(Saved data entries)
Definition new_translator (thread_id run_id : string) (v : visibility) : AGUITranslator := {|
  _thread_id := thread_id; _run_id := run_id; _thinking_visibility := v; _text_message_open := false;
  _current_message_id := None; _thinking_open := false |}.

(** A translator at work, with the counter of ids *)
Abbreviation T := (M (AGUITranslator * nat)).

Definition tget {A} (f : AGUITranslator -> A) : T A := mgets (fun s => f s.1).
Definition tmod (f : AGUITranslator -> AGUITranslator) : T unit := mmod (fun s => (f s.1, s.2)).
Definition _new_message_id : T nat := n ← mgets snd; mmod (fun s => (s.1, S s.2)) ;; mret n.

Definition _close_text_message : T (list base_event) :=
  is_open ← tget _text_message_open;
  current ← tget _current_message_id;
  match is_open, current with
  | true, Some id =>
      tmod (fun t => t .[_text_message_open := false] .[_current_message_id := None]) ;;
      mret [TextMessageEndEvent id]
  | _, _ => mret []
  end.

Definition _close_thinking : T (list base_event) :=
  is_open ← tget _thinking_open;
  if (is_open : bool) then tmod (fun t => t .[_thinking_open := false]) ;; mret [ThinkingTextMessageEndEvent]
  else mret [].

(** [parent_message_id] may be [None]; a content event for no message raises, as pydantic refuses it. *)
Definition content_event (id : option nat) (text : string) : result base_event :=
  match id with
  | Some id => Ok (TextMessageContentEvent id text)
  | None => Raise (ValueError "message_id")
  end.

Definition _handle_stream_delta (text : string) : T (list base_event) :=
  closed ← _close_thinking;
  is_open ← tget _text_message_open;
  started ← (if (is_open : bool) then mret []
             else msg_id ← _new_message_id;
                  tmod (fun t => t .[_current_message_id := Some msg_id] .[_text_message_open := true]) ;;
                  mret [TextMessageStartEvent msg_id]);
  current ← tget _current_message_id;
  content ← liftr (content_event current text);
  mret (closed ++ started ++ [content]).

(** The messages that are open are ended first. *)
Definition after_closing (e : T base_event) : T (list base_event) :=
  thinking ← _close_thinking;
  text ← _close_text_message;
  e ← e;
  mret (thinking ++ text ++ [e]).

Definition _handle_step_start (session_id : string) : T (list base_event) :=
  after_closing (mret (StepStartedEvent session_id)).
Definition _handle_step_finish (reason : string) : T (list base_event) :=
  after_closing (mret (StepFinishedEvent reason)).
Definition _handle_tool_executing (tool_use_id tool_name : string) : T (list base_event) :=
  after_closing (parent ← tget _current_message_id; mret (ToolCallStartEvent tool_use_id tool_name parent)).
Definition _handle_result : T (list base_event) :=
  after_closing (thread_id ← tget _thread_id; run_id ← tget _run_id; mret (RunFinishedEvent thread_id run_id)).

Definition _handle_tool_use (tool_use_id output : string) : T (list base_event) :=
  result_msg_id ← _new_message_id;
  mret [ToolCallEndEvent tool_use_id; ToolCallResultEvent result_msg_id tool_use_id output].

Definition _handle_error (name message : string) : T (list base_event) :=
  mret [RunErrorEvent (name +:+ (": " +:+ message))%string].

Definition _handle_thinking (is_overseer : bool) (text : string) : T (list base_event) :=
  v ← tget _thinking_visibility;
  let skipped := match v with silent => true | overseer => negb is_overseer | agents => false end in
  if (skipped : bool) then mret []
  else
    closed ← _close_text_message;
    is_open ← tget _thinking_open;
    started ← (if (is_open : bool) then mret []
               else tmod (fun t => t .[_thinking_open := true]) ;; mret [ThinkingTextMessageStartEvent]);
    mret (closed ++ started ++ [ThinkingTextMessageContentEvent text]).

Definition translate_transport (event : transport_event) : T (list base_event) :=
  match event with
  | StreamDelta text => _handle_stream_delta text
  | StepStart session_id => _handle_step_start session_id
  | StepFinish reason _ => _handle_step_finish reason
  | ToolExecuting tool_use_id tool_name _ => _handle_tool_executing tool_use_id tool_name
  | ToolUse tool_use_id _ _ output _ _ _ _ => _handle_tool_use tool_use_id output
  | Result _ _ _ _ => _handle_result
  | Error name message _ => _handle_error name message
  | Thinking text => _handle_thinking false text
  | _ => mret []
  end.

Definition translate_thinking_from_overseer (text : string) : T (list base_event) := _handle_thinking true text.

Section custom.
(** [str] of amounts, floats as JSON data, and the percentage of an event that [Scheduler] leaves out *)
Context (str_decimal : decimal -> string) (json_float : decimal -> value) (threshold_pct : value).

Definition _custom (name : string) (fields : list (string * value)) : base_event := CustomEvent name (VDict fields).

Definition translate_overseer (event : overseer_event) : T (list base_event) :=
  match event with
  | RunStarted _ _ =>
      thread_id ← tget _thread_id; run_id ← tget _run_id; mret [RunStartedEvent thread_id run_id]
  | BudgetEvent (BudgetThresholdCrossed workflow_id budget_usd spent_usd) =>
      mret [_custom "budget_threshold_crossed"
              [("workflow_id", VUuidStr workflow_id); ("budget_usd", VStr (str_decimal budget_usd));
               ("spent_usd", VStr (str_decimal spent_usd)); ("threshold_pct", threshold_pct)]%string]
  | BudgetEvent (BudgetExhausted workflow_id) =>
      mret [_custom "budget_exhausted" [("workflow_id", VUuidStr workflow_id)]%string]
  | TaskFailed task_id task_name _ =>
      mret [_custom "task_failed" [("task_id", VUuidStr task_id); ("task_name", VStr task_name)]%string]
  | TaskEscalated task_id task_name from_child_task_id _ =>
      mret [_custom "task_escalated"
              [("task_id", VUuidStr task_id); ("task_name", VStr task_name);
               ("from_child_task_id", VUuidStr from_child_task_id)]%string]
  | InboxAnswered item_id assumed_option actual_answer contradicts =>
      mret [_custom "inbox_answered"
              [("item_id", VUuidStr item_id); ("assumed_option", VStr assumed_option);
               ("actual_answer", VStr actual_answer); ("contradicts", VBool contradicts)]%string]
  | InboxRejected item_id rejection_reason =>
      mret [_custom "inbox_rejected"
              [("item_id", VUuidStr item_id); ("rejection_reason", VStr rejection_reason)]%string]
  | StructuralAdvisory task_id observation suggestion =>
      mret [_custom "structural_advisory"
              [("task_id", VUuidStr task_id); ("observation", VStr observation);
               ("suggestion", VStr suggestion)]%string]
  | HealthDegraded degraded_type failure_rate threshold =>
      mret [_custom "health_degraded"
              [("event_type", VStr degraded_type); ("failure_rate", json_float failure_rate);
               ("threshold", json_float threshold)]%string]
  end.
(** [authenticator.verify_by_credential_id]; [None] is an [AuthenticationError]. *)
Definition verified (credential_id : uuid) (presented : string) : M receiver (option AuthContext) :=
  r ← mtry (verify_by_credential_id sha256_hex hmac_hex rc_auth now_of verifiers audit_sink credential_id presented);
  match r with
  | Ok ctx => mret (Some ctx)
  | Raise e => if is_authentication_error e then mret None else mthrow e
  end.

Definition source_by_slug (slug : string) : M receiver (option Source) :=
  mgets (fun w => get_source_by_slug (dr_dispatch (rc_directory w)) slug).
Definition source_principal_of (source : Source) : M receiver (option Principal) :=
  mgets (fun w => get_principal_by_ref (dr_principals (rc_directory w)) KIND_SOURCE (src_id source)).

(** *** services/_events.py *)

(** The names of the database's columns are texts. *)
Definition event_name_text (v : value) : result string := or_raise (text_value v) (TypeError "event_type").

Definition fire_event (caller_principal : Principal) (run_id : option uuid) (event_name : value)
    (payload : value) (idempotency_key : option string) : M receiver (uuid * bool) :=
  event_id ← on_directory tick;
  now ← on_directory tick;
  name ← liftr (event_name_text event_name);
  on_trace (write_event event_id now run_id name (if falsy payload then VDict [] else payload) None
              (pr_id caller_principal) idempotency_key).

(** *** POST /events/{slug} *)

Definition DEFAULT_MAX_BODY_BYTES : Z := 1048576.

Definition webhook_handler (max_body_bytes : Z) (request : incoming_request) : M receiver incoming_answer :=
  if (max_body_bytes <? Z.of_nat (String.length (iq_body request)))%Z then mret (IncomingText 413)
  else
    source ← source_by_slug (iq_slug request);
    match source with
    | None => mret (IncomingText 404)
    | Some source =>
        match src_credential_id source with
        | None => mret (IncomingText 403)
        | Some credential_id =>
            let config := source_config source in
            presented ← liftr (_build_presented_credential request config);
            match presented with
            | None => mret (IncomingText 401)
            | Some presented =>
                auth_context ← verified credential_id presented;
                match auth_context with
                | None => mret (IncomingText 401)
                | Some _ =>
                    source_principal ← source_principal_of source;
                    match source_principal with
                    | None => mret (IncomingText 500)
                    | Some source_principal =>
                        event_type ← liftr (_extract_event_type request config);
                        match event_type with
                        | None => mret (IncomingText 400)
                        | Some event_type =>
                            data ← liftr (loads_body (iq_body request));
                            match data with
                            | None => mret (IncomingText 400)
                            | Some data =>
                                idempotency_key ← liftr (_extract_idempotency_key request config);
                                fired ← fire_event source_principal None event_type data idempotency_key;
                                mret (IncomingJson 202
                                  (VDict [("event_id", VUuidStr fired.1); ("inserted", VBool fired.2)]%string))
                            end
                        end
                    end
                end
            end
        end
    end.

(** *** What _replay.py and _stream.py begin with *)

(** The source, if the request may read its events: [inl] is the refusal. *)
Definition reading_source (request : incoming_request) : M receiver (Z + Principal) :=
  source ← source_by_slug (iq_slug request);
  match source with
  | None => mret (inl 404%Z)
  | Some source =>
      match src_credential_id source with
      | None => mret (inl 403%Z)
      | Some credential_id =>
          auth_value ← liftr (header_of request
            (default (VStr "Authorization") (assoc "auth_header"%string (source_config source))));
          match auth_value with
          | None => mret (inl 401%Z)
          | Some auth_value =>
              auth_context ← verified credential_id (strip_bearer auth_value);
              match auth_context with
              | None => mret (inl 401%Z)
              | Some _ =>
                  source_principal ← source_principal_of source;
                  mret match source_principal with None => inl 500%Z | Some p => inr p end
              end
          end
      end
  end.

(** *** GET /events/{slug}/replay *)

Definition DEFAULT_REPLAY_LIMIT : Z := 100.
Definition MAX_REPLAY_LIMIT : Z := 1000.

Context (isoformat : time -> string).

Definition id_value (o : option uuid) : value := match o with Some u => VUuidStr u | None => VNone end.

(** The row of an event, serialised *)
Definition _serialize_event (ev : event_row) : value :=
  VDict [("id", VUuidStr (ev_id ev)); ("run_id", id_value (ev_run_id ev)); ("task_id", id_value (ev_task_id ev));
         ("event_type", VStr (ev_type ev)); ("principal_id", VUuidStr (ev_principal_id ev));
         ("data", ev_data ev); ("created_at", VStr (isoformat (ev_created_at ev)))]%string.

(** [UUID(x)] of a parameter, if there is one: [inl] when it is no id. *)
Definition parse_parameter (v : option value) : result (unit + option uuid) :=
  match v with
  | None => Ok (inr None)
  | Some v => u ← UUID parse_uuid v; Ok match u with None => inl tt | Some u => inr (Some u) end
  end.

(EXERCISE PROMPT) What is needed is an exact copy of the lines above, from the one containing "Definition _handle_step_finish (reason" through the one containing "Definition _handle_result : T", with nothing added.

(TASK SOLUTION)
Definition _handle_step_finish (reason : string) : T (list base_event) :=
  after_closing (mret (StepFinishedEvent reason)).
Definition _handle_tool_executing (tool_use_id tool_name : string) : T (list base_event) :=
  after_closing (parent ← tget _current_message_id; mret (ToolCallStartEvent tool_use_id tool_name parent)).
Definition _handle_result : T (list base_event) :=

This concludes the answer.